Extracted information
[Start of section]
(* ===== verification/NativeResponse.v ===== *)
(** NativeResponse: the response constructed for the native host
    (internal/lifecycle/backend/backend.go) and its per-host encoders
    (internal/lifecycle/nativeresponse/nativeresponse.go).

    Bodies on standard output are strings; the errors keep the branch that
    refused. *)

From Stdlib Require Import NArith Lia Ascii String.
From stdpp Require Import base tactics list strings gmap.
From S2P Require Import Prelude GoStrings Registration GateAuthority Verdict GatePolicy HostVersion NativeRows NativeProfiles HostExit.
Local Open Scope string_scope.
Local Open Scope list_scope.

(** ** Host responses *)
Record HostResponse := mk_HostResponse {
  hr_decision : Decision;
  hr_fault : bool;
  hr_constructed : bool;
}.

Inductive ResponseError :=
  | InvalidVerdict
  | UnconstructedResponse
  | InvalidMapping
  | WrongSurface (surface : HookSurface)
  | UnevaluatedGate
  | UnsupportedResponse (event : string) (surface : HookSurface) (capability : ResponseCapability)
      (kind : DecisionKind)
  | RejectedVerdict (e : DecisionError)
  | ProceedOnly
  | UnsupportedHarness (harness : HarnessID).

Definition NewHostResponse (decision : Decision) : result ResponseError HostResponse :=
  if negb (Decision_IsValid decision) then Err InvalidVerdict
  else Ok (mk_HostResponse decision false true).

Definition NewEvaluationFaultResponse : HostResponse := mk_HostResponse zero_Decision true true.
Definition zero_HostResponse : HostResponse := mk_HostResponse zero_Decision false false.

Definition HostResponse_IsValid (r : HostResponse) : bool :=
  hr_constructed r
  && ((hr_fault r && bool_decide (hr_decision r = zero_Decision))
      || (negb (hr_fault r) && Decision_IsValid (hr_decision r))).
Definition IsEvaluationFault (r : HostResponse) : bool := HostResponse_IsValid r && hr_fault r.
Definition Response_Reason (r : HostResponse) : DecisionReason :=
  if negb (HostResponse_IsValid r) then ReasonUnset
  else if hr_fault r then ReasonEvaluationFault else d_reason (hr_decision r).
Definition Response_Decision (r : HostResponse) : DecisionKind :=
  if negb (HostResponse_IsValid r) then DecisionKindUnset
  else if hr_fault r then DecisionDeny else d_kind (hr_decision r).

(** One-member records, whose value needs no escape. *)
Definition decision_json (kind : string) : string :=
  ("{" ++ quoted "decision" ++ ":" ++ quoted kind ++ "}")%string.
Definition Response_MarshalJSON (r : HostResponse) : result ResponseError string :=
  if negb (HostResponse_IsValid r) then Err UnconstructedResponse
  else if (Response_Decision r =? DecisionProceed)%N then Ok (decision_json "proceed")
  else Ok (wire_json (DecisionKind_String (Response_Decision r))
             (DecisionReason_String (Response_Reason r))).

(** ** Continuation bytes *)
Definition codexProceedContinuation : string := ("{" ++ quoted "continue" ++ ":true}")%string.
Definition codexObservationContinuation : string := "{}".
Definition canonicalProceedContinuation : string := decision_json "proceed".

Definition CodexContinuation (r : HostResponse) : result ResponseError string :=
  if HostResponse_IsValid r then
    if negb (Response_Decision r =? DecisionProceed)%N then Err ProceedOnly
    else Ok codexProceedContinuation
  else Ok codexObservationContinuation.

Definition CanonicalProceed (r : HostResponse) : result ResponseError string :=
  if negb (HostResponse_IsValid r) then Ok EmptyString
  else if negb (Response_Decision r =? DecisionProceed)%N then Err ProceedOnly
  else Response_MarshalJSON r.

Definition ClaudeContinuation (r : HostResponse) : result ResponseError string :=
  if HostResponse_IsValid r && negb (Response_Decision r =? DecisionProceed)%N then Err ProceedOnly
  else Ok EmptyString.

(** ** Encoders *)
Definition unsupported (m : LifecycleEventMapping) (kind : DecisionKind) : ResponseError :=
  UnsupportedResponse (lm_nativeName m) (lm_surface m) (lm_response m) kind.

Definition nativeDecision (m : LifecycleEventMapping) (r : HostResponse)
    (surfaces : list HookSurface) : result ResponseError DecisionKind :=
  if negb (Mapping_IsValid m) then Err InvalidMapping
  else if negb (existsb (fun s => (lm_surface m =? s)%N) surfaces)
  then Err (WrongSurface (lm_surface m))
  else if negb (HostResponse_IsValid r) then
    if (lm_semantic m =? SemanticObservation)%N then Ok DecisionProceed else Err UnevaluatedGate
  else
    let kind := Response_Decision r in
    if IsEvaluationFault r && negb (AllowsDeny (lm_response m)) then Err (unsupported m kind)
    else if ((kind =? DecisionDeny) || (kind =? DecisionRequireHuman))%N then
      if negb (AllowsDeny (lm_response m)) then Ok DecisionProceed
      else if (kind =? DecisionRequireHuman)%N && negb (AllowsAsk (lm_response m))
      then Ok DecisionDeny
      else Ok kind
    else Ok kind.

Definition NormalizeDecision (m : LifecycleEventMapping) (decision : Decision)
    : result ResponseError Decision :=
  match NewHostResponse decision with
  | Err e => Err e
  | Ok response =>
      match nativeDecision m response [lm_surface m] with
      | Err e => Err e
      | Ok kind =>
          let reason :=
            if (kind =? DecisionProceed)%N && negb (d_kind decision =? DecisionProceed)%N
            then ReasonUnenforcedDeny else d_reason decision in
          match NewDecision kind reason with
          | Err e => Err (RejectedVerdict e)
          | Ok d => Ok d
          end
      end
  end.

Definition EncodeClaude (m : LifecycleEventMapping) (r : HostResponse)
    : result ResponseError Outcome :=
  match nativeDecision m r [SurfaceClaudeCommandJSON] with
  | Err e => Err e
  | Ok kind =>
      if (kind =? DecisionProceed)%N then Ok (ForDecision EmptyString ExitContinue EmptyString)
      else if (kind =? DecisionDeny)%N then
        if negb (BlocksByExitCode (lm_failure m)) || negb (IsPresent (lm_evidence m))
        then Err (unsupported m kind)
        else Ok (ForDecision EmptyString ExitBlock (DecisionReason_Message (Response_Reason r)))
      else Err (unsupported m kind)
  end.

Definition EncodeCodex (m : LifecycleEventMapping) (r : HostResponse)
    : result ResponseError Outcome :=
  match nativeDecision m r [SurfaceCodexStrictCommandJSON] with
  | Err e => Err e
  | Ok kind =>
      if negb (kind =? DecisionProceed)%N then Err (unsupported m kind)
      else if (lm_semantic m =? SemanticObservation)%N
      then Ok (ForDecision codexObservationContinuation ExitContinue EmptyString)
      else Ok (ForDecision codexProceedContinuation ExitContinue EmptyString)
  end.

Definition EncodeOpenCode (m : LifecycleEventMapping) (r : HostResponse)
    : result ResponseError Outcome :=
  match nativeDecision m r [SurfaceOpenCodeNamedOutput; SurfaceOpenCodeCatchAllSSE] with
  | Err e => Err e
  | Ok kind =>
      if (kind =? DecisionProceed)%N then
        if (lm_semantic m =? SemanticObservation)%N
        then Ok (ForDecision EmptyString ExitContinue EmptyString)
        else Ok (ForDecision canonicalProceedContinuation ExitContinue EmptyString)
      else if (kind =? DecisionDeny)%N then
        if IsEvaluationFault r then Err (unsupported m kind)
        else if negb (AllowsDeny (lm_response m)) then Err (unsupported m kind)
        else match Response_MarshalJSON r with
             | Err e => Err e
             | Ok encoded => Ok (ForDecision encoded ExitContinue EmptyString)
             end
      else Err (unsupported m kind)
  end.

(** ** The fault continuation *)
Definition FaultContinuation (harness : HarnessID) (semantic : EventSemantic)
    : result ResponseError Continuation :=
  if String.eqb harness HarnessClaudeCode then Ok EmptyContinuation
  else if String.eqb harness HarnessCodex then
    if (semantic =? SemanticObservation)%N then Ok (ContinuationOf codexObservationContinuation)
    else Ok (ContinuationOf codexProceedContinuation)
  else if String.eqb harness HarnessOpenCode then
    if (semantic =? SemanticObservation)%N then Ok EmptyContinuation
    else Ok (ContinuationOf canonicalProceedContinuation)
  else Err (UnsupportedHarness harness).

(** ** Preparing a delivery (internal/handlers/hook_lifecycle.go)

    The dispatch row of a harness names its encoder.  [replace] stands for
    [receipt.ReplaceConsultationDecision], which puts the normalized decision
    into the effects. *)
Definition encode (harness : HarnessID) (m : LifecycleEventMapping) (r : HostResponse)
    : result ResponseError Outcome :=
  if String.eqb harness HarnessClaudeCode then EncodeClaude m r
  else if String.eqb harness HarnessCodex then EncodeCodex m r
  else if String.eqb harness HarnessOpenCode then EncodeOpenCode m r
  else Err (UnsupportedHarness harness).

Section prepare.
Context {Effects : Type} (replace : Effects -> Decision -> result ResponseError Effects).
[End of section]
Exercise
Reproduce only what lies between the start of the listing above and the end of the line containing "refused. *)", keeping every line exact.

Answer to this exercise
(* ===== verification/NativeResponse.v ===== *)
(** NativeResponse: the response constructed for the native host
    (internal/lifecycle/backend/backend.go) and its per-host encoders
    (internal/lifecycle/nativeresponse/nativeresponse.go).

    Bodies on standard output are strings; the errors keep the branch that
    refused. *)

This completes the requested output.